→ **Activity**
Within the material below, how many lines include "Hsplit"? Answer with the count only.

<<<<

(** C5. An expression whose white-space split does not give exactly five
    tokens is rejected: parse_cron returns valid = False, the fixed
    description and an empty next_runs. *)
Theorem parse_rejects_wrong_arity :
  forall (now : DateTime.datetime) (expression : string),
    List.length (PyStr.split_ws expression) <> 5%nat ->
    let r := CronPreview.parse_cron now expression in
    CronPreview.valid r = false
    /\ CronPreview.description r
       = "Invalid cron expression - must have 5 parts"
    /\ CronPreview.next_runs r = [].
Proof.
  intros now expression H r. subst r. unfold CronPreview.parse_cron.
  rewrite ParseFacts.wrong_arity
    by (now rewrite PyStrFacts.split_ws_strip).
  repeat split.
Qed.

Lemma parse_rejects_wrong_arity_witness :
  List.length (PyStr.split_ws "*/5 * *") <> 5%nat
  /\ CronPreview.valid (CronPreview.parse_cron noon_before "*/5 * *") = false.
Proof.
  assert (H : List.length (PyStr.split_ws "*/5 * *") <> 5%nat)
    by (vm_compute; discriminate).
  split; [exact H|].
  exact (proj1 (parse_rejects_wrong_arity noon_before "*/5 * *" H)).
Defined.

(** C6. Whenever parse_cron returns valid = False, next_runs is empty and
    the result has no breakdown. *)
Theorem invalid_has_no_runs_no_breakdown :
  forall (now : DateTime.datetime) (expression : string),
    CronPreview.valid (CronPreview.parse_cron now expression) = false ->
    CronPreview.next_runs (CronPreview.parse_cron now expression) = []
    /\ CronPreview.breakdown (CronPreview.parse_cron now expression) = None.
Proof.
  intros now expression. unfold CronPreview.parse_cron.
  destruct (CronPreview.parse_cron_body now expression) as [r|e] eqn:Hb.
  - destruct (ParseFacts.body_ok now expression r Hb) as [-> | [Hv _]].
    + intros _. split; reflexivity.
    + rewrite Hv. discriminate.
  - intros _. split; reflexivity.
Qed.

Lemma invalid_has_no_runs_no_breakdown_witness :
  CronPreview.next_runs (CronPreview.parse_cron noon_before "* * * 1-2-3 *")
    = []
  /\ CronPreview.breakdown
       (CronPreview.parse_cron noon_before "* * * 1-2-3 *") = None.
Proof.
  apply (invalid_has_no_runs_no_breakdown noon_before "* * * 1-2-3 *").
  vm_compute. reflexivity.
Defined.

(** C10. A valid result may have no next run: for the five-token expression
    [*/x * * * *] the conversion of the step raises inside
    calculate_next_runs, which swallows the exception, and parse_cron still
    returns valid = True, at any time of the clock. *)
Theorem valid_with_no_runs :
  exists expression : string,
    List.length (PyStr.split_ws expression) = 5%nat
    /\ forall now : DateTime.datetime,
         CronPreview.valid (CronPreview.parse_cron now expression) = true
         /\ CronPreview.next_runs (CronPreview.parse_cron now expression)
            = [].
Proof.
  exists "*/x * * * *". split; [reflexivity|].
  intros now. split; reflexivity.
Qed.

(* ================================================================== *)
(** * The interpreter: step fields *)

Module StepFacts.

Import PyStr CronPreview Spec.

Lemma contains_app (c : ascii) (a b : string) :
  contains c (a ++ b) = contains c a || contains c b.
Proof.
  induction a as [|d a IH]; [reflexivity|].
  cbn [append contains]. rewrite IH. now rewrite orb_assoc.
Qed.

Lemma split_without_sep (c : ascii) (s : string) :
  contains c s = false -> split c s = [s].
Proof.
  induction s as [|d s IH]; [reflexivity|].
  cbn [contains split]. intros H. apply orb_false_elim in H as [Hd Hs].
  rewrite Hd, (IH Hs). reflexivity.
Qed.

Lemma split_at_first_sep (c : ascii) (a b : string) :
  contains c a = false ->
  split c (a ++ String c b) = a :: split c b.
Proof.
  induction a as [|d a IH]; cbn [append contains split].
  - intros _. now rewrite Ascii.eqb_refl.
  - intros H. apply orb_false_elim in H as [Hd Ha].
    rewrite Hd, (IH Ha). reflexivity.
Qed.

Lemma split_step (a n : string) :
  contains "/" a = false -> contains "/" n = false ->
  split "/" (a ++ "/" ++ n) = [a; n].
Proof.
  intros Ha Hn. change ("/" ++ n) with (String "/" n).
  now rewrite (split_at_first_sep "/" a n Ha), (split_without_sep "/" n Hn).
Qed.

Lemma contains_step (a n : string) : contains "/" (a ++ "/" ++ n) = true.
Proof.
  rewrite contains_app. cbn. now rewrite orb_true_r.
Qed.

Lemma step_not_star (a n : string) : String.eqb (a ++ "/" ++ n) "*" = false.
Proof.
  destruct (String.eqb_spec (a ++ "/" ++ n) "*") as [E|]; [|reflexivity].
  pose proof (contains_step a n) as H. rewrite E in H. discriminate.
Qed.

Lemma step_not_star_slash (a n : string) :
  a <> "*" -> contains "/" a = false ->
  startswith "*/" (a ++ "/" ++ n) = false.
Proof.
  intros Hne Ha. unfold startswith.
  destruct a as [|c a]; [reflexivity|].
  cbn [append prefix].
  destruct (ascii_dec "*" c) as [<-|]; [|reflexivity].
  destruct a as [|d a]; [now elim Hne|].
  cbn [append prefix].
  destruct (ascii_dec "/" d) as [<-|]; [|reflexivity].
  cbn in Ha. discriminate.
Qed.

Lemma isdigit_char_not (c : ascii) (s : string) :
  contains c s = true -> isdigit_char c = false -> isdigit s = false.
Proof.
  intros Hc Hd. unfold isdigit.
  assert (all_chars isdigit_char s = false) as ->.
  { induction s as [|d s IH]; [discriminate|].
    cbn [contains] in Hc. cbn [all_chars].
    destruct (Ascii.eqb_spec d c) as [->|].
    - now rewrite Hd.
    - cbn in Hc. rewrite (IH Hc). apply andb_false_r. }
  now destruct s.
Qed.

End StepFacts.

(** C8, as the specification states it, fails for the last three fields:
    the day-of-month block renders [1/2] as "every 2 days", with no
    starting clause, and the month and weekday blocks render it as
    nothing. *)
Lemma step_phrase_counterexample :
  CronPreview.day_phrase "1/2" = Ok ["every 2 days"]
  /\ CronPreview.day_phrase "1/2"
     <> Ok [Spec.step_phrase "day" "1" "2"]
  /\ CronPreview.month_phrase "1/2" = Ok []
  /\ CronPreview.weekday_phrase "1/2" = Ok []
  /\ CronPreview.explanation
       (CronPreview.parse_cron noon_before "* * 1/2 1/2 1/2")
     = Str "Every minute every 2 days".
Proof. vm_compute. repeat split; try reflexivity. discriminate. Qed.

(** C8, amended.  For a step field [a/n] whose base [a] is not the wildcard
    ([a] and [n] without a slash): the minute and the hour blocks contribute
    "every n minutes starting at minute a" and "every n hours starting at
    hour a"; the day-of-month block contributes "every n days"; the month
    and weekday blocks contribute nothing when the field has no comma; and
    explain_field gives "Every n <name>s starting from a" for every field
    name, so for the five names parse_cron passes. *)
Theorem step_field_phrases :
  forall a n : string,
    a <> "*" ->
    PyStr.contains "/" a = false ->
    PyStr.contains "/" n = false ->
    let field := a ++ "/" ++ n in
    CronPreview.minute_phrase field
      = Ok [Spec.step_phrase "minute" a n]
    /\ CronPreview.hour_phrase field = Ok [Spec.step_phrase "hour" a n]
    /\ CronPreview.day_phrase field = Ok ["every " ++ n ++ " days"]
    /\ (PyStr.contains "," field = false ->
        CronPreview.month_phrase field = Ok []
        /\ CronPreview.weekday_phrase field = Ok [])
    /\ forall (name : string) (min_val max_val : Z),
         CronPreview.explain_field field name min_val max_val
         = Ok (Spec.step_breakdown name a n).
Proof.
  intros a n Hne Ha Hn field.
  pose proof (StepFacts.step_not_star a n) as Hstar.
  pose proof (StepFacts.contains_step a n) as Hslash.
  pose proof (StepFacts.step_not_star_slash a n Hne Ha) as Hpre.
  pose proof (StepFacts.split_step a n Ha Hn) as Hsplit.
  fold field in Hstar, Hslash, Hpre, Hsplit.
  assert (Hdig : PyStr.isdigit field = false)
    by (apply (StepFacts.isdigit_char_not "/"); [exact Hslash|reflexivity]).
  unfold CronPreview.minute_phrase, CronPreview.hour_phrase,
    CronPreview.day_phrase, CronPreview.month_phrase,
    CronPreview.weekday_phrase, CronPreview.explain_field,
    CronPreview.digit_in_range.
  rewrite Hstar, Hslash, Hpre, Hsplit, Hdig. cbn [negb nth bind].
  repeat split.
  all: match goal with
       | H : PyStr.contains "," _ = false |- _ => now rewrite H
       end.
Qed.

Lemma step_field_phrases_witness :
  CronPreview.minute_phrase "5/15"
    = Ok ["every 15 minutes starting at minute 5"]
  /\ CronPreview.explain_field "5/15" "day of month" 1 31
     = Ok "Every 15 day of months starting from 5".
Proof.
  assert (H1 : "5" <> "*") by discriminate.
  assert (H2 : PyStr.contains "/" "5" = false) by reflexivity.
  assert (H3 : PyStr.contains "/" "15" = false) by reflexivity.
  pose proof (step_field_phrases "5" "15" H1 H2 H3) as H.
  split.
  - exact (proj1 H).
  - exact (proj2 (proj2 (proj2 (proj2 H))) "day of month" 1 31).
Defined.

(* ================================================================== *)
(** * The table editor: deletion *)

Module DeleteFacts.

Import PyStr CronMonitorServer Spec.

Lemma count_job_lines_cons (line : string) (rest : list string) :
  count_job_lines (line :: rest) =
    (if is_job_line line then 1 else 0) + count_job_lines rest.
Proof.
  unfold count_job_lines. cbn [filter].
  destruct (is_job_line line); cbn [List.length]; lia.
Qed.

Lemma count_job_lines_nonneg (lines : list string) :
  0 <= count_job_lines lines.
Proof. unfold count_job_lines. lia. Qed.

(** When the counter never meets [job_index], every line is kept. *)
Lemma filter_lines_keeps_all (job_index : Z) (lines : list string) :
  forall (prev : option string) (current : Z) (filtered : list string),
    job_index < current \/ current + count_job_lines lines <= job_index ->
    filter_lines job_index prev current filtered lines
    = (filtered ++ lines)%list.
Proof.
  induction lines as [|line rest IH]; intros prev cur acc H.
  - cbn [filter_lines]. now rewrite app_nil_r.
  - cbn [filter_lines]. rewrite count_job_lines_cons in H.
    pose proof (count_job_lines_nonneg rest) as Hn.
    destruct (is_job_line line).
    + destruct (Z.eqb_spec cur job_index) as [E|NE]; [lia|].
      rewrite IH by lia. now rewrite <- app_assoc.
    + rewrite IH by lia. now rewrite <- app_assoc.
Qed.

>>>>

→ **Answer for the task**
3